Rigidità

[Flussi]

Cubi mentali, pareti trasparenti su cui rimbalzano sinapsi illividite dalle botte infantili.

Danni generazionali con cui ognuno deve fare i conti, anche chi non vuole, anche chi non lo sa.

Mute crisi relazionali espresse in abbracci artici, parole senza forma che sgorgano dagli occhi, affogano tra le lacrime, soffocano nei silenzi.

Il tempo cristallizzatore e la pigrizia autoconservativa, in uno statico girotondo demoniaco senza fine, in perenne accelerazione verso il momento successivo.

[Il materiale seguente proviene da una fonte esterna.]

(* ===== verification/Jobs.v ===== *)
(** * The job manager ([internal/job/manager.go], [job.go])

    Jobs are queued by key, dispatched up to a concurrency limit when the keys
    they depend on are idle and their exclusive keys are free, retried after a
    delay while they fail, aborted, and kept in a bounded history.

    A [*Job] is an id in the store [m_jobs]; the ids come from the caller, which
    stands for [uuid.New].  The fields that are goroutines and contexts in Go
    are explicit: [m_active] holds the running handlers, [m_timers] the retry
    goroutines, [m_cancelled] the handlers whose context was cancelled one by
    one, [m_shutdown] the cancellation of the manager's own context and [m_wg]
    the wait group's counter.  [time.Now] returns the successive values of the
    parameter [timeAt].  Every method is one critical section under the
    manager's mutex, hence one step.  The result a handler reports
    ([SetJobResult]) is not modelled. *)

From S2P Require Import Prelude.

(** ** The code *)

Record HandlerError : Type := MkHandlerError {
  he_canceled : bool;
  he_text : string
}.

Record JobDefinition : Type := MkDefinition {
  d_Key : string;
  d_Name : string;
  d_Handler : bool;
  d_DependsOn : list string;
  d_ExclusiveKeys : list string;
  d_IsRerunnable : bool;
  d_RetryDelays : list Z;
  d_RetryIf : option (HandlerError → bool)
}.

Inductive JobStatus : Type := StatusQueued | StatusStandby | StatusRunning | StatusFinished.

#[global] Instance JobStatus_eq_dec : EqDecision JobStatus.
Proof. solve_decision. Defined.

Record Job : Type := MkJob {
  j_ID : string;
  j_Key : string;
  j_Name : string;
  j_Status : JobStatus;
  j_RetryCount : Z;
  j_IsAborting : bool;
  j_HasAborted : bool;
  j_HasSkipped : bool;
  j_HasFailed : bool;
  j_Error : string;
  j_CreatedAt : Z;
  j_UpdatedAt : Z;
  j_StartedAt : option Z;
  j_FinishedAt : option Z;
  j_NextRunAt : option Z;
  j_definition : JobDefinition;
  j_done : bool
}.

Inductive JobError : Type :=
| ErrDefinitionNotFound
| ErrInvalidDefinition
| ErrManagerShutdown
| ErrJobNotFound
| ErrJobNotRunning
| ErrJobNotRerunnable
| ErrJobAlreadyRunning.

Record Config : Type := MkConfig {
  MaxHistory : Z;
  MaxConcurrentJobs : Z;
  HasEvents : bool
}.

Record JobManager : Type := MkManager {
  m_definitions : gmap string JobDefinition;
  m_jobs : gmap string Job;
  m_history : list string;
  m_queue : list string;
  m_active : gset string;
  m_cancelled : gset string;
  m_activeKeys : gset string;
  m_activeExclusiveKeys : gset string;
  m_running : Z;
  m_config : Config;
  m_wg : Z;
  m_timers : list string;
  m_shutdown : bool;
  m_changes : Z;
  m_events : list (string * Job);
  m_ticks : Z
}.

Definition setDefinitions (x : gmap string JobDefinition) (m : JobManager) : JobManager :=
  MkManager x (m_jobs m) (m_history m) (m_queue m) (m_active m) (m_cancelled m) (m_activeKeys m)
    (m_activeExclusiveKeys m) (m_running m) (m_config m) (m_wg m) (m_timers m) (m_shutdown m) (m_changes m)
    (m_events m) (m_ticks m).
Definition setJobs (x : gmap string Job) (m : JobManager) : JobManager :=
  MkManager (m_definitions m) x (m_history m) (m_queue m) (m_active m) (m_cancelled m) (m_activeKeys m)
    (m_activeExclusiveKeys m) (m_running m) (m_config m) (m_wg m) (m_timers m) (m_shutdown m) (m_changes m)
    (m_events m) (m_ticks m).
Definition setHistory (x : list string) (m : JobManager) : JobManager :=
  MkManager (m_definitions m) (m_jobs m) x (m_queue m) (m_active m) (m_cancelled m) (m_activeKeys m)
    (m_activeExclusiveKeys m) (m_running m) (m_config m) (m_wg m) (m_timers m) (m_shutdown m) (m_changes m)
    (m_events m) (m_ticks m).
Definition setQueue (x : list string) (m : JobManager) : JobManager :=
  MkManager (m_definitions m) (m_jobs m) (m_history m) x (m_active m) (m_cancelled m) (m_activeKeys m)
    (m_activeExclusiveKeys m) (m_running m) (m_config m) (m_wg m) (m_timers m) (m_shutdown m) (m_changes m)
    (m_events m) (m_ticks m).
Definition setActive (x : gset string) (m : JobManager) : JobManager :=
  MkManager (m_definitions m) (m_jobs m) (m_history m) (m_queue m) x (m_cancelled m) (m_activeKeys m)
    (m_activeExclusiveKeys m) (m_running m) (m_config m) (m_wg m) (m_timers m) (m_shutdown m) (m_changes m)
    (m_events m) (m_ticks m).
Definition setCancelled (x : gset string) (m : JobManager) : JobManager :=
  MkManager (m_definitions m) (m_jobs m) (m_history m) (m_queue m) (m_active m) x (m_activeKeys m)
    (m_activeExclusiveKeys m) (m_running m) (m_config m) (m_wg m) (m_timers m) (m_shutdown m) (m_changes m)
    (m_events m) (m_ticks m).
Definition setActiveKeys (x : gset string) (m : JobManager) : JobManager :=
  MkManager (m_definitions m) (m_jobs m) (m_history m) (m_queue m) (m_active m) (m_cancelled m) x
    (m_activeExclusiveKeys m) (m_running m) (m_config m) (m_wg m) (m_timers m) (m_shutdown m) (m_changes m)
    (m_events m) (m_ticks m).
Definition setActiveExclusiveKeys (x : gset string) (m : JobManager) : JobManager :=
  MkManager (m_definitions m) (m_jobs m) (m_history m) (m_queue m) (m_active m) (m_cancelled m)
    (m_activeKeys m) x (m_running m) (m_config m) (m_wg m) (m_timers m) (m_shutdown m) (m_changes m)
    (m_events m) (m_ticks m).
Definition setRunning (x : Z) (m : JobManager) : JobManager :=
  MkManager (m_definitions m) (m_jobs m) (m_history m) (m_queue m) (m_active m) (m_cancelled m)
    (m_activeKeys m) (m_activeExclusiveKeys m) x (m_config m) (m_wg m) (m_timers m) (m_shutdown m)
    (m_changes m) (m_events m) (m_ticks m).
Definition setWg (x : Z) (m : JobManager) : JobManager :=
  MkManager (m_definitions m) (m_jobs m) (m_history m) (m_queue m) (m_active m) (m_cancelled m)
    (m_activeKeys m) (m_activeExclusiveKeys m) (m_running m) (m_config m) x (m_timers m) (m_shutdown m)
    (m_changes m) (m_events m) (m_ticks m).
Definition setTimers (x : list string) (m : JobManager) : JobManager :=
  MkManager (m_definitions m) (m_jobs m) (m_history m) (m_queue m) (m_active m) (m_cancelled m)
    (m_activeKeys m) (m_activeExclusiveKeys m) (m_running m) (m_config m) (m_wg m) x (m_shutdown m)
    (m_changes m) (m_events m) (m_ticks m).
Definition setShutdown (x : bool) (m : JobManager) : JobManager :=
  MkManager (m_definitions m) (m_jobs m) (m_history m) (m_queue m) (m_active m) (m_cancelled m)
    (m_activeKeys m) (m_activeExclusiveKeys m) (m_running m) (m_config m) (m_wg m) (m_timers m) x
    (m_changes m) (m_events m) (m_ticks m).
Definition setChanges (x : Z) (m : JobManager) : JobManager :=
  MkManager (m_definitions m) (m_jobs m) (m_history m) (m_queue m) (m_active m) (m_cancelled m)
    (m_activeKeys m) (m_activeExclusiveKeys m) (m_running m) (m_config m) (m_wg m) (m_timers m)
    (m_shutdown m) x (m_events m) (m_ticks m).
Definition setEvents (x : list (string * Job)) (m : JobManager) : JobManager :=
  MkManager (m_definitions m) (m_jobs m) (m_history m) (m_queue m) (m_active m) (m_cancelled m)
    (m_activeKeys m) (m_activeExclusiveKeys m) (m_running m) (m_config m) (m_wg m) (m_timers m)
    (m_shutdown m) (m_changes m) x (m_ticks m).
Definition setTicks (x : Z) (m : JobManager) : JobManager :=
  MkManager (m_definitions m) (m_jobs m) (m_history m) (m_queue m) (m_active m) (m_cancelled m)
    (m_activeKeys m) (m_activeExclusiveKeys m) (m_running m) (m_config m) (m_wg m) (m_timers m)
    (m_shutdown m) (m_changes m) (m_events m) x.

Definition NewManager (cfg : Config) : JobManager :=
  let history := if MaxHistory cfg <=? 0 then 100 else MaxHistory cfg in
  let concurrent := if MaxConcurrentJobs cfg <=? 0 then 1 else MaxConcurrentJobs cfg in
  MkManager ∅ ∅ [] [] ∅ ∅ ∅ ∅ 0 (MkConfig history concurrent (HasEvents cfg)) 0 [] false 0 [] 0.

Definition maxHistory (m : JobManager) : Z := MaxHistory (m_config m).
Definition maxConcurrent (m : JobManager) : Z := MaxConcurrentJobs (m_config m).

Section Manager.
Context (timeAt : Z → Z).

Definition now (m : JobManager) : Z := timeAt (m_ticks m).
Definition tick (m : JobManager) : JobManager := setTicks (m_ticks m + 1) m.

(** Following a job's pointer. *)
Definition jobAt (id : string) (m : JobManager) : outcome Job :=
  match m_jobs m !! id with Some item => Ret item | None => Panic end.
Definition putJob (item : Job) (m : JobManager) : JobManager := setJobs (<[j_ID item := item]> (m_jobs m)) m.

(** Is the job at [id] in this state? *)
Definition hasStatus (st : JobStatus) (id : string) (m : JobManager) : bool :=
  match m_jobs m !! id with Some item => bool_decide (j_Status item = st) | None => false end.

Definition publishJobChangeLocked (typ : string) (item : Job) (m : JobManager) : JobManager :=
  let m := setChanges (m_changes m + 1) m in
  if HasEvents (m_config m) then setEvents (m_events m ++ [(typ, item)]) m else m.

(** The index of the first finished job of the history. *)
Definition firstFinished (m : JobManager) (history : list string) : option nat :=
  fst <$> list_find (λ id, hasStatus StatusFinished id m = true) history.

Fixpoint trimLoop (fuel : nat) (m : JobManager) (history : list string) : list string :=
  match fuel with
  | O => history
  | S fuel =>
      if len history <=? maxHistory m then history
      else match firstFinished m history with
           | None => history
           | Some i => trimLoop fuel m (delete i history)
           end
  end.

Definition trimHistory (m : JobManager) : JobManager :=
  setHistory (trimLoop (length (m_history m)) m (m_history m)) m.

Definition addHistoryLocked (id : string) (m : JobManager) : JobManager :=
  trimHistory (setHistory (m_history m ++ [id]) m).

Definition enqueueItemLocked (id : string) (m : JobManager) : JobManager :=
  setQueue (m_queue m ++ [id]) m.

Definition dependenciesSatisfiedLocked (dependencies exclusiveKeys : list string) (m : JobManager) : bool :=
  negb (existsb (λ key, bool_decide (key ∈ m_activeKeys m)) dependencies) &&
  negb (existsb (λ key, bool_decide (key ∈ m_activeExclusiveKeys m)) exclusiveKeys).

Definition runnable (m : JobManager) (id : string) : bool :=
  match m_jobs m !! id with
  | Some item => dependenciesSatisfiedLocked (d_DependsOn (j_definition item)) (d_ExclusiveKeys (j_definition item)) m
  | None => false
  end.

Definition popRunnableQueueLocked (m : JobManager) : option (string * JobManager) :=
  '(i, id) ← list_find (λ id, runnable m id = true) (m_queue m);
  Some (id, setQueue (delete i (m_queue m)) m).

I legacci che stringono lingue e cuori, ancorati alla soggettiva storia cerebrale di ognuno, pregando per un intervento chirurgico di rimozione emotiva forzata.

Sotto i piedi, intanto, scorrono fluidi i giorni.

Equilibrio

[Varietà]

Un sabato invernale.

Il cielo striato di grigi carichi di lacrime.

La sabbia gelida come neve, i piedi ghiacciati da non sentire più le dita.

Il mare a riposo mosso dal russare del vento.

Nel mezzo del quadro una vela fosforescente. Densa e obliqua pende e ritrova l’equilibrio, come in un costante bisogno di smarrimento.

Dentro o fuori

[Flussi]

Non è una questione di su o giù, più alto o più basso.

È una questione di dentro o fuori.

All’interno di un insieme – tondo, giallo, definito come quelli sui libri di scuola – o fuori, nel resto della pagina al cui termine c’è una cascata altissima.

Dentro quel cerchietto immaginario, ma sensibile – occhi, orecchie, naso, lingua, pelle –, accade tutto. I fuochi d’artificio e le campane del mattino, i profumi delle ginestre e i canti dei cuculi, le urla di rabbia e le urla d’orgasmo, il silenzio, le risate, la paura, l’estasi.

Ma di tutto ciò niente saprai finché non entrerai dentro. Dentro te, dentro ciò che vuoi.

Berlino 1

[In viaggio]

Hai uno spirito nuovo e un tono immenso, eppure non ti sento.

Hai tele grigie a disposizione di colori nuovi, forme quadrate a disposizione di pensieri tondi, spazi ampi a disposizione di mille piccole vite, eppure non ti sento.

Ho voglia di rivederti, ho voglia di mostrarti, ho voglia di leggerti e di ascoltarti, eppure non ti sento.